Lemma neutral_or_return (code : E -> N) (m : M W E A) (k : A -> M W error N) :
  neutral m -> (forall a, neutral (k a)) -> neutral (or_return code m k).
Proof. apply owns_or_return. Qed.
End OrReturn.

(** ** Authentic and fresh *)

(** The response was signed, with the agent's key, for this very request. *)
Definition authentic `{Crypto} (pk : bytes) (q : AuthRequestBody.t) (r : SignedAuthResponse.t) : Prop :=
  (exists m, AuthResponseBody.canonical_bytes (SignedAuthResponse.body r) = Ok m /\
     signature_holds pk m (SignedAuthResponse.signature r)) /\
  bound_to (SignedAuthResponse.body r) q.

Definition fresh (created expires now skew : N) : Prop :=
  now <= expires /\ created <= saturating_add_u64 now skew.
Definition fresh_request (q : AuthRequestBody.t) (now skew : N) : Prop :=
  fresh (AuthRequestBody.created_at_ms q) (AuthRequestBody.expires_at_ms q) now skew.
Definition fresh_response (r : SignedAuthResponse.t) (now skew : N) : Prop :=
  fresh (AuthResponseBody.created_at_ms (SignedAuthResponse.body r))
    (AuthResponseBody.expires_at_ms (SignedAuthResponse.body r)) now skew.

Lemma authentic_ok `{Crypto} pk q r :
  SignedAuthResponse.verify_for_request r q pk = Ok tt <-> authentic pk q r.
Proof. unfold authentic. by rewrite verify_for_request_ok, response_verify_ok. Qed.

Lemma fresh_request_ok q now skew :
  AuthRequestBody.verify_freshness q now skew = Ok tt <-> fresh_request q now skew.
Proof.
  unfold AuthRequestBody.verify_freshness, fresh_request, fresh.
  destruct (N.ltb_spec (AuthRequestBody.expires_at_ms q) now); cbn; [naive_solver lia|].
  destruct (N.ltb_spec (saturating_add_u64 now skew) (AuthRequestBody.created_at_ms q)); cbn;
    naive_solver lia.
Qed.

Lemma fresh_response_ok r now skew :
  AuthResponseBody.verify_freshness (SignedAuthResponse.body r) now skew = Ok tt <->
  fresh_response r now skew.
Proof.
  unfold AuthResponseBody.verify_freshness, fresh_response, fresh.
  destruct (N.ltb_spec (AuthResponseBody.expires_at_ms (SignedAuthResponse.body r)) now); cbn;
    [naive_solver lia|].
  destruct (N.ltb_spec (saturating_add_u64 now skew)
    (AuthResponseBody.created_at_ms (SignedAuthResponse.body r))); cbn; naive_solver lia.
Qed.
(** The context of the request, from the arguments and the configuration. *)
Definition context_of (args : RequestArgs) (c : HelperConfig) (host_id hostname : bytes)
  : RequestContext :=
  {| ctx_key_id := default (B "host-key-1") (or (key_id_arg args) (key_id c));
     ctx_host_id := host_id; ctx_hostname := hostname;
     ctx_service := default (B "sudo") (or (service_arg args) (service c));
     ctx_user := user args; ctx_ruser := ruser args; ctx_rhost := rhost args;
     ctx_tty := tty args; ctx_sudo_command := sudo_command args |}.

(** What was decided before anything was sent: the deadline and the request,
    from one reading of each clock, the random source and the process. *)
Record sending (ctx : RequestContext) (sk : SigningKey) (timeout d : N)
  (signed : SignedAuthRequest.t) (pre : list event) : Prop := {
  sending_calls : exists ns0 t0 random id pid,
    pre = [EvSystem (Some ns0); EvInstant t0; EvRandom random; EvProcessId id; EvProcessId pid] /\
    d = t0 + timeout * 1000000 /\ 0 < timeout /\ ns0 / 1000000 + timeout <= u64_max /\
    SignedAuthRequest.body signed = request_of (ns0 / 1000000) timeout random
      (id mod 4294967296) (pid mod 4294967296) ctx;
  sending_signed : SignedAuthRequest.sign (SignedAuthRequest.body signed) sk = Ok signed;
}.

Lemma send_request_ok fuel args sk pk socket k h n sv timeout skew cache code (s s' : state W) :
  send_request oc fuel args sk pk socket k h n sv timeout skew cache s = (Done (Ok code), s') ->
  (code = EXIT_UNSAFE_CONFIG /\ emitted offline s s') \/
  exists signed d pre s1, made s s1 pre /\
    sending {| ctx_key_id := k; ctx_host_id := h; ctx_hostname := n; ctx_service := sv;
               ctx_user := user args; ctx_ruser := ruser args; ctx_rhost := rhost args;
               ctx_tty := tty args; ctx_sudo_command := sudo_command args |}
      sk timeout d signed pre /\
    exchange fuel socket pk d skew cache signed s1 = (Done (Ok code), s').
Proof.
  unfold send_request. intros HS.
  apply bind_ok in HS as (now & s1 & Hu & HS).
  pose proof (emits_run _ _ _ _ _ offline_unix_time_ms Hu) as O1.
  apply unix_time_ms_ok in Hu as (_ & ns0 & -> & M1).
  apply or_return_ok in HS as [([d e] & s2 & Hb & HS)|(e & Hb & ->)].
  2: { left. split; [done|]. etransitivity; [exact O1|].
       eapply emits_run; [apply offline_operation_budget|exact Hb]. }
  pose proof (emits_run _ _ _ _ _ (offline_operation_budget _ _) Hb) as O2.
  apply operation_budget_ok in Hb as (Hpos & -> & Hmax & t0 & w & Ht & -> & _ & E2).
  destruct (existsb _ _).
  { injection HS as <- <-. left. split; [done|]. by etransitivity. }
  apply bind_ok in HS as (body & s3 & HB & HS). cbv zeta in HS.
  apply (build_request_ok _ _ timeout) in HB as (random & id & pid & M3 & Hbody).
  apply bind_ok in HS as (signed & s4 & (Hsig & ->)%lift_done & HS). symmetry in Hsig.
  apply map_err_ok in Hsig. right.
  exists signed, (t0 + timeout * 1000000), [EvSystem (Some ns0); EvInstant t0; EvRandom random;
    EvProcessId id; EvProcessId pid], s3.
  assert (SignedAuthRequest.body signed = set_expires_at_ms body (ns0 / 1000000 + timeout)) as Hsb.
  { unfold SignedAuthRequest.sign in Hsig. res_inv Hsig. by subst. }
  assert (made s1 s2 [EvInstant t0]) as M2 by by rewrite E2.
  split_and!; [|split|done].
  - eapply (made_app s s1 s3 [_]); [exact M1|]. eapply (made_app s1 s2 s3 [_]); [exact M2|exact M3].
  - rewrite Hbody in Hsb. exists ns0, t0, random, id, pid. by split_and!.
  - by rewrite Hsb.
Qed.
End Sending.

(** ** The exchange *)

(** The calls of a connect on the socket [f]. *)
Definition dials (f : fd) (path : bytes) (e : event) : Prop :=
  match e with
  | EvInstant _ | EvSleep _ => True
  | EvSetCloexec g _ | EvSetNonblocking g _ | EvTakeError g _ | EvPoll g _ _ _ => g = f
  | EvConnect g p _ => g = f /\ p = path
  | _ => False
  end.

(** A new socket [f] was connected to [path], and nothing else was done. *)
Definition connected (f : fd) (path : bytes) (evs : list event) : Prop :=
  exists t calls, evs = EvInstant t :: EvSocket (Ok f) :: calls /\ Forall (dials f path) calls /\
    exists r, In (EvConnect f path r) calls.

Section Connected.
Context `{Kernel W}.

Lemma dials_check_deadline f path d : emits (dials f path) (check_deadline d : M W _ _).
Proof. unfold check_deadline, instant_now. respects_tac. by apply emits_prim. Qed.

Lemma dials_connect_round fuel f path d :
  emits (dials f path) (connect_round fuel f path d : M W _ _).
Proof.
  unfold connect_round, sys_connect, finish_pending, backlog_pause, wait, wait_round, take_error,
    instant_now, poll, sleep.
  respects_tac; first [apply dials_check_deadline|by apply emits_prim].
Qed.

Definition any (e : event) : Prop := True.

Lemma any_connect_round fuel f path d : emits any (connect_round fuel f path d : M W _ _).
Proof.
  intros s. destruct (dials_connect_round fuel f path d s) as (evs & ? & ?).
  exists evs. split; [done|]. by apply Forall_true.
Qed.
------------------------
About this exercise:
For the string "path", show each line of the entries above where it occurs.

Task result:
Definition dials (f : fd) (path : bytes) (e : event) : Prop :=
  | EvConnect g p _ => g = f /\ p = path
(** A new socket [f] was connected to [path], and nothing else was done. *)
Definition connected (f : fd) (path : bytes) (evs : list event) : Prop :=
  exists t calls, evs = EvInstant t :: EvSocket (Ok f) :: calls /\ Forall (dials f path) calls /\
    exists r, In (EvConnect f path r) calls.
Lemma dials_check_deadline f path d : emits (dials f path) (check_deadline d : M W _ _).
Lemma dials_connect_round fuel f path d :
  emits (dials f path) (connect_round fuel f path d : M W _ _).
Lemma any_connect_round fuel f path d : emits any (connect_round fuel f path d : M W _ _).
  intros s. destruct (dials_connect_round fuel f path d s) as (evs & ? & ?).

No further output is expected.